Unpleasant Odor in Silver Maple
A perfect description of rotten, stinky, bacterially infected wood. January 11, 2007
Question
I salvage what good lumber I can from silver maple that is plagued with some kind of heartwood rot in my area. Some of the wood I cut stinks. I bring it inside from the air drying shed and it smells up the basement. I have noticed doing oven tests for moisture content that the smell will bake out. It's been air drying for about 18 months and varies from 4/4 to 12/4 (it was as much as 20/4, but I had to remove a lot of checking to clean up the billets I plan on resawing). What I have looks great, with some nice figure and color, but some of it just smells horrible, especially if there is some burl wood involved. What do you think I am dealing with and how can I save my wood?
Forum Responses
(Sawing and Drying Forum)
From Professor Gene Wengert, forum technical advisor:
You have bacterially infected wood. You have described it perfectly. The odor will return in dried lumber if exposed to high RH. Search the archives for more info.
From the original questioner:
Thank you for identifying the problem. Articles archived about wind shake, wet pockets and unpleasant odors apply to my circumstance. I get the point that the structural qualities are destroyed from bacteria. After I plane out an occasional twist or warp and remove the checking, I find that the wood is really quite beautiful and has a very warm and mellow tone when used for making a flat top banjo; it seems quite strong for my purposes.
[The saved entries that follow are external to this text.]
(** [ForEach], over a store whose iteration ends without error, calls the
    visitor on exactly the entries of the represented finite map, each once,
    and stops at the visitor's first error. *)
Theorem idmap_foreach_visits {DB} `{Hkv : KVStore DB} {Hlaws : KVStoreLaws DB} {S : Type}
    (m : PrimaryKeyMap DB) db l order (visit : S -> bytes -> Z -> result S) s :
  idmap_inv m -> pk_db m = Some db -> kv_Iter db = (l, None) ->
  order ≡ₚ map_to_list (idmap_overlay m) ->
  exists visits, visits ≡ₚ map_to_list (idmap_view m) /\
    idmap_ForEach CtxLive order m visit s = foldM (visit_pair visit) visits s.
Proof. apply foreach_visits. Qed.

Lemma idmap_foreach_visits_witness :
  exists visits, visits ≡ₚ map_to_list (idmap_view ex_idmap2) /\
    idmap_ForEach CtxLive [] ex_idmap2 (fun n _ d => Ok (n + d)) 0 =
      foldM (visit_pair (fun n _ d => Ok (n + d))) visits 0.
Proof.
  refine (idmap_foreach_visits (S := Z) ex_idmap2 _ _ [] (fun n _ d => Ok (n + d)) 0 ex_idmap2_inv
    eq_refl eq_refl _).
  vm_compute. reflexivity.
Defined.
(** Every accepted payload is the encoding of its strictly sorted IDs. *)
Lemma load_ids_inv todo index payload previous deleted s :
  length payload = ((index + todo) * 8)%nat ->
  load_ids todo index payload previous deleted = Ok s ->
  exists ids, length ids = todo /\ drop (index * 8) payload = ids_bytes ids /\ Forall is_u64 ids /\
    StronglySorted Z.lt ids /\ (index = 0%nat \/ Forall (Z.lt previous) ids) /\
    s = list_to_set ids ∪ deleted.
Proof.
  revert index previous deleted. induction todo as [|todo IH]; intros index prev del Hlen Hl.
  { simpl in Hl. injection Hl as <-. exists []. split; [done|].
    split; [by rewrite drop_ge by lia|]. split; [constructor|]. split; [constructor|].
    split; [right; constructor|]. by rewrite list_to_set_nil, union_empty_l_L. }
  cbn [load_ids] in Hl. set (d := le_get (slice (index * 8) (index * 8 + 8) payload)) in *.
  case_in Hl; [done|]. apply IH in Hl as (ids & Hi & Hdrop & Hu & Hs & Hlt & ->); [|lia].
  destruct Hlt as [|Hlt]; [done|].
  exists (d :: ids). split; [simpl; lia|]. split; [|split; [|split; [|split]]].
  - rewrite ids_bytes_cons, <- Hdrop.
    pose proof (slice_le_put (index * 8) (index * 8 + 8) payload ltac:(lia)) as Hsl.
    replace (index * 8 + 8 - index * 8)%nat with 8%nat in Hsl by lia. fold d in Hsl. rewrite <- Hsl.
    unfold slice. replace (index * 8 + 8 - index * 8)%nat with 8%nat by lia.
    replace (S index * 8)%nat with (index * 8 + 8)%nat by lia.
    rewrite <- drop_drop. by rewrite take_drop.
  - constructor; [|done]. apply le_get_u64. rewrite length_slice by lia. lia.
  - by constructor.
  - destruct index as [|index]; [by left|]. right. apply andb_false_iff in E as [E|E]; to_prop; [lia|].
    constructor; [lia|]. eapply Forall_impl; [exact Hlt|]. simpl. lia.
  - set_solver.
Qed.

Lemma delete_snapshot_spec (s : DeleteStore) :
  (forall d, d ∈ s -> is_u64 d) ->
  if maxSnapshotPayload / 8 <? Z.of_nat (size s)
  then is_ok (DeleteStore_WriteSnapshot s) = false
  else exists file, DeleteStore_WriteSnapshot s = Ok file /\
         forall err, LoadDeleteStore CtxLive (Some file) err = Ok s.
Proof.
  intros Hu. assert (zlen (sorted_ids s) = Z.of_nat (size s)) as Hsz.
  { unfold zlen, size, set_size. by rewrite sorted_ids_perm. }
  unfold DeleteStore_WriteSnapshot. rewrite Hsz. case_if; [done|]. to_prop.
  assert (maxSnapshotPayload / 8 = 33554432) as Hmax by reflexivity. rewrite Hmax in *.
  pose proof (put_ids_spec [] (sorted_ids s)) as Hput. cbn [length app] in Hput.
  change (ids_bytes [] ++ make_bytes (length (sorted_ids s) * 8)) with
    (make_bytes (length (sorted_ids s) * 8)) in Hput. rewrite Hput.
  assert (zlen (ids_bytes (sorted_ids s)) = 8 * Z.of_nat (size s)) as Hlen.
  { unfold zlen in *. rewrite length_ids_bytes. lia. }
  assert (zlen (ids_bytes (sorted_ids s)) <= maxSnapshotPayload) as Hle.
  { rewrite Hlen. unfold maxSnapshotPayload. lia. }
  eexists. split; [apply encodeSnapshot_layout; [done|exact Hle]|]. intros err.
  unfold LoadDeleteStore, readSnapshotFile. cbn [ctx_guard].
  rewrite zlen_app. change (zlen (snapshot_header _ _ _ _)) with 40 at 1 2.
  unfold snapshotHeaderSize.
  destruct (40 + zlen (ids_bytes (sorted_ids s)) <? 40) eqn:E1; [to_prop; pose proof (zlen_nonneg (ids_bytes (sorted_ids s))); lia|].
  destruct (40 + maxSnapshotPayload <? 40 + zlen (ids_bytes (sorted_ids s))) eqn:E2; [to_prop; lia|].
  cbn [orb]. rewrite decode_snapshot_layout; [|done|unfold is_u64, u64_max; lia|done].
  rewrite Hlen. unfold wrap64. rewrite Z.mod_small by lia.
  replace (Z.of_nat (size s) * 8 =? 8 * Z.of_nat (size s)) with true by (symmetry; apply Z.eqb_eq; lia).
  destruct (int_max / 8 <? Z.of_nat (size s)) eqn:E3.
  { to_prop. change (int_max / 8) with 1152921504606846975 in E3. lia. }
  cbn [orb negb]. rewrite <- Hsz at 1. rewrite zlen_to_nat.
  rewrite (load_ids_spec (sorted_ids s) []); [| |apply sorted_ids_lt|by left].
  - f_equal. apply set_eq. intros d. rewrite elem_of_union, elem_of_list_to_set, elem_of_sorted_ids. set_solver.
  - apply Forall_forall. intros d Hd. by apply Hu, elem_of_sorted_ids.
Qed.

(** A delete set written as a snapshot is read back exactly, as long as it
    fits the snapshot size limit; writing fails only above that limit. *)
Theorem delete_snapshot_roundtrip (s : DeleteStore) :
  (forall d, d ∈ s -> is_u64 d) ->
  if maxSnapshotPayload / 8 <? Z.of_nat (size s)
  then is_ok (DeleteStore_WriteSnapshot s) = false
  else exists file, DeleteStore_WriteSnapshot s = Ok file /\
         forall err, LoadDeleteStore CtxLive (Some file) err = Ok s.
Proof. apply delete_snapshot_spec. Qed.

Lemma delete_snapshot_roundtrip_witness :
  exists file, DeleteStore_WriteSnapshot {[5; 3; 9]} = Ok file /\
    LoadDeleteStore CtxLive (Some file) (errors_New "open") = Ok {[5; 3; 9]}.
Proof.
  destruct (delete_snapshot_roundtrip {[5; 3; 9]}) as (file & H1 & H2);
    [intros d Hd; unfold is_u64, u64_max; set_solver by lia|].
  exists file. split; [exact H1|apply H2].
Defined.

(** A file is accepted as a delete snapshot only if it is, byte for byte,
    the snapshot that the loaded set would be written as. *)
Theorem delete_snapshot_canonical (file : bytes) (err : gerror) (s : DeleteStore) :
  LoadDeleteStore CtxLive (Some file) err = Ok s -> DeleteStore_WriteSnapshot s = Ok file.
Proof.
  unfold LoadDeleteStore. intros H. destruct (readSnapshotFile _ _ _) as [encoded|] eqn:Er; [|done].
  assert (encoded = file) as ->.
  { unfold readSnapshotFile in Er. cbn [ctx_guard] in Er. case_in Er; by simplify_eq. }
  destruct (decodeSnapshot file deleteSnapshotMagic) as [[count payload]|] eqn:Ed; [|done].
  case_in H; [done|]. apply orb_false_iff in E as [E1 E2]. to_prop.
  apply decodeSnapshot_inv in Ed as (Hfile & Hc & Hp); [|done].
  change (int_max / 8) with 1152921504606846975 in E1.
  unfold is_u64, u64_max in Hc. unfold wrap64 in E2. rewrite Z.mod_small in E2 by lia.
  apply load_ids_inv in H as (ids & Hlen & Hdrop & Hu & Hs & _ & ->); [|unfold zlen in *; lia].
  change (0 * 8)%nat with 0%nat in Hdrop. rewrite drop_0 in Hdrop.
  assert (sorted_ids (list_to_set ids ∪ NewDeleteStore) = ids) as Hids.
  { apply sorted_lt_unique; [apply sorted_ids_lt|done|]. intros x.
    rewrite elem_of_sorted_ids, elem_of_union, elem_of_list_to_set. set_solver. }
  unfold DeleteStore_WriteSnapshot. rewrite Hids.
  assert (zlen ids = count) as -> by (unfold zlen; lia).
  assert (maxSnapshotPayload / 8 = 33554432) as -> by reflexivity.
  unfold maxSnapshotPayload in *.
  destruct (33554432 <? count) eqn:E3; [to_prop; lia|].
  pose proof (put_ids_spec [] ids) as Hput. cbn [length app] in Hput.
  change (ids_bytes [] ++ make_bytes (length ids * 8)) with (make_bytes (length ids * 8)) in Hput.
  rewrite Hput, <- Hdrop, encodeSnapshot_layout by done. by rewrite <- Hfile.
Qed.

Definition ex_deleted : DeleteStore := {[3; 5; 9]}.
Definition ex_delete_file : bytes :=
  match DeleteStore_WriteSnapshot ex_deleted with Ok f => f | Fail _ => [] end.

Lemma delete_snapshot_canonical_witness :
  DeleteStore_WriteSnapshot ex_deleted = Ok ex_delete_file.
Proof.
  apply (delete_snapshot_canonical ex_delete_file (errors_New "open") ex_deleted).
  vm_compute. reflexivity.
Defined.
Some of this maple has been air drying for 30 years. I want to store it stickered in an area that is kept 25 degrees above normal room temperature, then bring it out to acclimate a few months before I use it. Now that I am aware of the shake problem, I'll do my part trimming out the wet pockets, but can a local kiln dryer condition my wood and significantly reduce the remaining odors so I can start acclimating it in my shop at 50% RH?